Huh? How are you proposing loading a 6TB CSV into memory multiple times? And then processing with awk, which generally streams one a line at a time.
Obviously we can get boxes with multiple terabytes of RAM for $50-200/hr on-demand but nobody is doing that and then also using awk. They’re loading the data into clickhouse or duckdb (at which point the ram requirement is probably 64-128GB)
I feel like this is an anecdotal story that has mixed up sizes and tools for dramatic effect.
Awk doesn't load things into memory. It processes one line at a time. So memory usage is basically zero. That said awk isn't that fast. I mean your looking at "query" times in the range of at least 30 minutes if not more.

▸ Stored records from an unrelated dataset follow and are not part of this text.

(** [send_invite] for a leg [l] that is not linked yet: it becomes the remote leg. *)
Lemma send_invite_st s' w l c i shi h a b : st s' cn w ->
  sk_legs s' !! l = Some (LShape CALL_TYPE_SIP c sip_mt_ops (ShSip SIP_DIR_MO (Some h))) ->
  sk_calls s' !! c = Some (Some i, None) -> sk_legs s' !! i = Some shi ->
  wp (send_invite l a b)
     (fun rc w' => rc = 0 /\
        st (Skel (<[c := (Some i, Some l)]> (sk_calls s')) (<[l := sip_mt_shape c h]> (sk_legs s'))
                 (sk_list s') (sk_nua s') (sk_next s')) cn w') w.
Proof using.
  intros Hst Hl Hc Hi. unfold send_invite. wp_use deref_leg_st as x w1 (_ & -> & _ & Hsh).
  assert (lg_call (base x) = c) as -> by by injection Hsh.
  wp_use deref_call_st as cl w1 (_ & -> & _ & -> & _).
  apply wp_bind, wp_some_or with (a := i); [done|]. apply wp_bind, wp_gets. cbv zeta.
  wp_use sdp_create_file_st as t w1 Hst1. wp_use gcr_header_st as g w2 Hst2.
  wp_use (upd_sip_shape_st s' cn w2 l _ _ _ _ (sip_mt_shape c h)) as u w3 [Hst3 _];
    [by eapply sip_no_timer| |].
  { intros bs m Hm. injection Hm as ? ? ? ? ?. unfold shape, sip_mt_shape. simpl. congruence. }
  wp_use as_sip_st as m w4 (_ & -> & _); [apply lookup_insert_eq|done|].
  wp_use emit_st as u4 w4 Hst4. apply wp_bind.
  unfold upd_call. wp_use deref_call_st as x' w5 (_ & -> & _ & Hi' & _).
  apply wp_modify, wp_ret. split; [done|].
  pose proof (st_set_call Hst4 c (set_remote (Some l) x')) as Hst'. unfold call_shape in Hst'.
  simpl in Hst'. rewrite Hi' in Hst'. exact Hst'.
Qed.

(** The leg is linked with a handle no other leg has, or nothing but the
    allocation pointer moved. *)
Lemma sip_create_remote_leg_st w c i cl : st s cn w -> calls w !! c = Some cl ->
  initial cl = Some i -> remote cl = None -> is_Some (sk_legs s !! i) ->
  (forall p t, source cl = Some (p, t) \/ dest cl = Some (p, t) -> is_Some (sk_legs s !! p)) ->
  wp (sip_create_remote_leg c)
     (fun rc w' => if rc =? 0
        then exists h, sk_nua s !! h = None /\ st (sk_attach c i (sip_mt_shape c h) (Some h) s) cn w'
        else st s cn w' \/ st (sk_skip s) cn w') w.
Proof using Hwf.
  intros Hst Hcl Hi Hr [shi Hli] Hroute.
  assert (sk_calls s !! c = Some (Some i, None)) as Hc.
  { rewrite <- (st_sk _ _ _ Hst). simpl. rewrite lookup_fmap, Hcl. simpl. unfold call_shape. congruence. }
  pose proof (wf_fresh_leg s (sk_next s) Hwf ltac:(lia)) as Hfresh.
  unfold sip_create_remote_leg. wp_use deref_call_st as cl' w1 (_ & -> & Hcl' & _). simplify_eq.
  wp_use talloc_leg_st as o w2 (_ & Hts & Ho). destruct o as [l|]; [|apply wp_ret; by left].
  destruct Ho as [-> Hst2].
  assert (forall t, t ∈ timers w -> t <> sk_next s) as Hnt.
  { intros t Ht ->. destruct (st_timers _ _ _ Hst _ Ht) as (? & ? & _). congruence. }
  wp_use new_nua_handle_st as h w3 (Hts3 & _ & Hh).
  destruct h as [h|].
  - destruct Hh as [Hfh Hst3]. set (s3 := Skel _ _ _ _ _) in Hst3.
    assert (sk_legs s3 !! sk_next s = Some (LShape CALL_TYPE_SIP c sip_mt_ops (ShSip SIP_DIR_MO None))) as Hl3
      by apply lookup_insert_eq.
    wp_use (upd_sip_shape_st s3 cn w3 (sk_next s) _ _ _ _
             (LShape CALL_TYPE_SIP c sip_mt_ops (ShSip SIP_DIR_MO (Some h)))) as u w4 [Hst4 _]; [| |].
    { rewrite Hts3, Hts. intros Ht. by apply (Hnt (sk_next s)). }
    { intros b m Hm. injection Hm as ? ? ? ? ?. unfold shape. simpl. congruence. }
    set (s4 := sk_setup _ _ _ _) in Hst4.
    assert (forall p, is_Some (sk_legs s !! p) -> is_Some (sk_legs s4 !! p)) as Hmono.
    { intros p [x Hp]. simpl. rewrite insert_insert_eq, lookup_insert_ne by congruence. eauto. }
    wp_use read_str_st as src w5 (_ & -> & _).
    wp_use read_str_st as dst w5 (_ & -> & _).
    wp_last (send_invite_st s4) as rc w5 [-> Hst5].
    { simpl. by rewrite insert_insert_eq, lookup_insert_eq. }
    { simpl. rewrite insert_insert_eq, lookup_insert_ne by congruence. exact Hli. }
    exists h. split; [done|]. simpl in Hst5. by rewrite !insert_insert_eq in Hst5.
  - wp_use (upd_sip_shape_st (sk_alloc _ s) cn w3 (sk_next s) _ _ _ _
             (LShape CALL_TYPE_SIP c sip_mt_ops (ShSip SIP_DIR_MO None))) as u w4 [Hst4 Ht4].
    { apply lookup_insert_eq. }
    { done. }
    { rewrite Hts3, Hts. intros Ht. by apply (Hnt (sk_next s)). }
    { intros b m Hm. injection Hm as ? ? ? ? ?. unfold shape. simpl. congruence. }
    wp_use free_alloc_st as u5 w5 Hst5.
    { unfold sk_setup, sk_alloc in Hst4 |- *. simpl in Hst4. rewrite insert_insert_eq in Hst4. exact Hst4. }
    { rewrite Ht4, Hts3, Hts. intros Ht. by apply (Hnt (sk_next s)). }
    apply wp_ret. by right.
Qed.
End remote_st.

Awk is imo a poor solution. I use awk all the time and I would never use it for something like this. Why not just use postgres. Its a lot more powerful, easy to setup and you get SQL which is extremely powerful. Normally I might even go with sqllite but for me 6TB is too much for sqllite.
Obviously we can get boxes with multiple terabytes of RAM for $50-200/hr on-demand but nobody is doing that and then also using awk. They’re loading the data into clickhouse or duckdb (at which point the ram requirement is probably 64-128GB)
I feel like this is an anecdotal story that has mixed up sizes and tools for dramatic effect.